BEIJING, April 25 -- Asian stocks were little changed as concern higher oil
prices will curb demand for exports countered better-than-expected earnings from
Inpex Holdings Inc, Samsung Heavy Industries Co and Compal Electronics Inc.
Toyota Motor Corp and Hynix Semiconductor Inc fell on concern the jump in
oil prices will boost costs and hurt sales. Inpex gained after the company
reported earnings that topped its own forecast, while Samsung Heavy led South
Korean shipbuilders higher after reporting a record profit rise. Compal, the
world's second-largest maker of laptops, advanced after net income jumpedd for
the first time in a year, Bloomberg News said.
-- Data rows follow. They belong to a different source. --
(* ===== verification/Allocator.v ===== *)
(** * Overlay IP allocation ([internal/allocator/ip.go])

    [AllocateIPs] keeps every node address that is still inside its domain's
    CIDR and gives every other node the lowest free host address of its domain.
    A context is modelled by the answers its successive [ctx.Err()] polls give;
    the functions thread the number of polls made so far. *)

From stdpp Require Import base gmap strings list sets.
From Stdlib Require Import ZArith Lia.
From S2P Require Import Prelude GoLib GoNet Model.

Local Open Scope Z_scope.
Local Open Scope go_scope.

Definition Ctx : Type := nat -> option goerror.

(** [context.Background()] *)
Definition Background : Ctx := fun _ => None.

Definition maxOverlayScanBudget : Z := Z.shiftl 1 20.
Definition ctxCheckInterval : Z := 4096.

(** [uint32ToIP(n).String()] *)
Definition uint32ToIP_String (n : Z) : string := ipv4_string n.

(** [ipToUint32(ipNet.IP)] *)
Definition ipToUint32 (n : IPNet) : result goerror Z :=
  match net_to4 n with
  | Some u => Ok u
  | None => Err (Plain "address is not a valid IPv4 address")
  end.

(** The reserved ranges split into networks and single addresses; an entry that
    parses as neither is ignored. *)
Definition split_reserved (rs : list string) : list IPNet * gset string :=
  foldl (fun '(nets, singles) rr =>
    match ParseCIDR rr with
    | Some rNet => (nets ++ [rNet], singles)
    | None => match ParseIP rr with
              | Some ip => (nets, {[ IP_String ip ]} ∪ singles)
              | None => (nets, singles)
              end
    end) ([], ∅) rs.

Definition reserved_by (nets : list IPNet) (candidate : string) : bool :=
  match ParseIP candidate with
  | Some ip => existsb (fun rNet => Contains rNet ip) nets
  | None => false
  end.
Lemma node_peer_port topo keys dflt m n l a p :
  oriented_allocs m (groupLinks topo) -> nodeMap topo (Node_ID n) = Some n -> is_client n = false ->
  l ∈ groupLinks topo -> m !! lk_linkKey l = Some a ->
  (Node_ID n, p) ∈ link_peers keys (build_edgeMap topo) dflt l a -> occupies l a (RPort (Node_ID n) (Peer_ListenPort p)).
Proof.
  intros Ho Hn Hcl Hl Ha Hp. destruct (Ho l Hl) as (a' & Ha' & Hc). rewrite Ha in Ha'. injection Ha' as <-.
  eapply link_peers_port; eauto. intros Hid. by rewrite (groupLinks_to_node topo l n).
Qed.

(** No two interfaces of a non-client node listen on the same port, and every
    interface has one, when no two links pin the same resource and no link joins
    a node to itself. *)
Lemma derivePeers_ports_distinct topo keys reserved dflt pm m n ps :
  derivePeers topo keys reserved dflt = Some (Ok (pm, m)) ->
  pins_disjoint (groupLinks topo) ->
  (forall l, l ∈ groupLinks topo -> Node_ID (lk_fromNode l) <> Node_ID (lk_toNode l)) ->
  nodeMap topo (Node_ID n) = Some n -> is_client n = false ->
  pm !! Node_ID n = Some ps ->
  NoDup (Peer_ListenPort <$> ps) /\ forall p, p ∈ ps -> 0 < Peer_ListenPort p.
Proof.
  intros (Hm & Ho & Hpm)%derivePeers_inv Hd Hself Hn Hcl Hps.
  rewrite Hpm in Hps by (by apply find_last_Some in Hn as [? _]). injection Hps as <-.
  split.
  - apply peers_of_NoDup; [done|]. intros l1 l2 a1 a2 p1 p2 H1 H2 Hne A1 A2 Hp1 Hp2 Heq.
    pose proof (node_peer_port topo keys dflt m n l1 a1 p1 Ho Hn Hcl H1 A1 Hp1) as O1.
    pose proof (node_peer_port topo keys dflt m n l2 a2 p2 Ho Hn Hcl H2 A2 Hp2) as O2. rewrite Heq in O1.
    by refine (preallocate_no_sharing _ _ _ (groupLinks_NoDup topo) Hm Hd l1 l2 a1 a2 _ H1 H2 _ A1 A2 O1 O2).
  - intros p (l & a & Hl & Ha & Hp)%peers_of_elem.
    destruct (node_peer_port topo keys dflt m n l a p Ho Hn Hcl Hl Ha Hp) as [(_ & _ & ?)|(_ & _ & ?)]; done.
Qed.

Lemma DeriveClientConfigs_lookup topo keys m dflt n e t :
  NoDup (Node_ID <$> Topology_Nodes topo) -> n ∈ Topology_Nodes topo -> is_client n = true ->
  client_edge topo n = Some e -> nodeMap topo (Edge_ToNodeID e) = Some t ->
  exists cfg, DeriveClientConfigs topo keys m dflt !! Node_ID n = Some cfg /\
    Client_RouterEndpoint cfg = client_endpoint e (router_port m e n) /\
    Client_RouterPublicKey cfg = PublicKey (key_of keys (Node_ID t)) /\
    Client_DomainCIDRs cfg = client_cidrs topo.
Proof.
  intros Hnd Hn Hcl He Ht. unfold DeriveClientConfigs.
  match goal with |- context [foldl ?f ∅ _] => set (step := f) end.
  assert (exists cfg, foldl step ∅ (Topology_Nodes topo) !! Node_ID n = Some cfg /\
    forall s, step s n = <[Node_ID n := cfg]> s) as (cfg & Hcfg & Hstep).
  { apply list_elem_of_split in Hn as (l1 & l2 & El). rewrite El in Hnd |- *. rewrite foldl_app. cbn [foldl].
    eexists. split.
    - instantiate (1 := mkClient _ _ _ _ _ _ _ _ _ _ _).
      assert (forall s l, Node_ID n ∉ Node_ID <$> l -> foldl step s l !! Node_ID n = s !! Node_ID n) as Hskip.
      { clear -step. intros s l; revert s; induction l as [|x l IH]; intros s Hx; [done|]. cbn [foldl].
        rewrite IH by set_solver. unfold step. repeat case_match; try done. apply lookup_insert_ne. set_solver. }
      rewrite Hskip.
      + unfold step at 1. rewrite Hcl, He, Ht. cbn [negb]. apply lookup_insert_eq.
      + rewrite fmap_app, fmap_cons, NoDup_app, NoDup_cons in Hnd. tauto.
    - intros s. unfold step. by rewrite Hcl, He, Ht. }
  exists cfg. split; [done|]. specialize (Hstep ∅). unfold step in Hstep. rewrite Hcl, He, Ht in Hstep. cbn [negb] in Hstep.
  apply (f_equal (lookup (Node_ID n))) in Hstep. rewrite !lookup_insert_eq in Hstep. injection Hstep as <-. done.
Qed.

(** A client dials the port the router's interface for it listens on: the
    configuration of a client whose uplink edge drives its link has the
    endpoint [host:port] with the listen port of an interface of the router
    that belongs to this client, or the operator's override port. *)
Lemma derive_client_dials topo keys reserved dflt pm m n e t :
  derivePeers topo keys reserved dflt = Some (Ok (pm, m)) ->
  NoDup (Node_ID <$> Topology_Nodes topo) -> n ∈ Topology_Nodes topo ->
  is_client n = true -> is_client t = false ->
  client_edge topo n = Some e -> nodeMap topo (Edge_ToNodeID e) = Some t ->
  link_of topo (e, n, t) ∈ groupLinks topo -> Edge_EndpointHost e <> "" ->
  exists cfg p ps,
    DeriveClientConfigs topo keys m dflt !! Node_ID n = Some cfg /\
    pm !! Node_ID t = Some ps /\ p ∈ ps /\ Peer_NodeID p = Node_ID n /\ Peer_IsClientPeer p = true /\
    Client_RouterPublicKey cfg = PublicKey (key_of keys (Node_ID t)) /\
    Client_RouterEndpoint cfg = formatEndpoint (Edge_EndpointHost e)
      (if 0 <? Edge_EndpointPort e then Edge_EndpointPort e else Peer_ListenPort p).
Proof.
  intros (Hm & Ho & Hpm)%derivePeers_inv Hnd Hn Hcl Hct He Ht Hl Hh.
  destruct (DeriveClientConfigs_lookup topo keys m dflt n e t Hnd Hn Hcl He Ht) as (cfg & Hcfg & Hep & Hpk & _).
  destruct (Ho _ Hl) as (a & Ha & [Hfrom _ [_ Hp] _ _]). cbn in Ha, Hp, Hfrom. rewrite Hct in Hp.
  pose proof Ht as [Hin _]%find_last_Some.
  exists cfg, (client_router_peer keys dflt (link_of topo (e, n, t)) a n t), (peers_of keys topo dflt m (Node_ID t)).
  split_and!; try done; [by apply Hpm| |].
  - apply peers_of_elem. exists (link_of topo (e, n, t)), a. split_and!; [done..|].
    unfold link_peers. cbn. rewrite Hcl. by left.
  - rewrite Hep. unfold client_endpoint, router_port, client_router_peer. cbn in Ha. rewrite Ha, Hfrom, String.eqb_refl.
    rewrite (proj2 (non_empty_true _) Hh). cbn. destruct (Z.ltb_spec 0 (Edge_EndpointPort e)) as [H1|H1].
    + by destruct (Z.ltb_spec 0 (Edge_EndpointPort e)); [|lia].
    + destruct (Z.ltb_spec 0 (al_toPort a)); [|lia]. by destruct (Z.ltb_spec 0 (al_toPort a)); [|lia].
Qed.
"Rising oil prices will corrode manufacturers' earnings," said Sam Hsieh,
head of research at Fuh-Hwa Investment Trust Co in Taiwan. "Companies that can
deliver solid corporate earnings will attract investors' attention, especially
when the market is directionless."
The Morgan Stanley Capital International Asia-Pacific Index, which last
week reached a record, was steady after two days of gains. Benchmarks also rose
in India, Pakistan, South Korea, Taiwan and Thailand. Hong Kong and Japan were
little changed, while elsewhere markets fell.
The MSCI index was up 0.06 at 147.73 as of 4:08pm in Tokyo. Japan's Nikkei
225 Stock Average closed down less than 0.1 percent to 17,451.77, after earlier
climbing as much as 0.3 percent.
Toyota, which overtook General Motors Corp to become the world's largest
automaker in the first quarter, lost 0.5 percent to 7,370 yen (62.06 U.S.
dollars).
Hynix, the second-biggest computer memory chipmaker, dropped 1.9 percent to
31,750 won (34.24 U.S. dollars).
Crude oil for June delivery in New York has jumped 6.6 percent in the past
two days, topping 65 U.S. dollars a barrel for the first time in three weeks.
Oil prices are climbing on concern shipments from Nigeria will be disrupted as
complaints about its presidential election spawn more violence.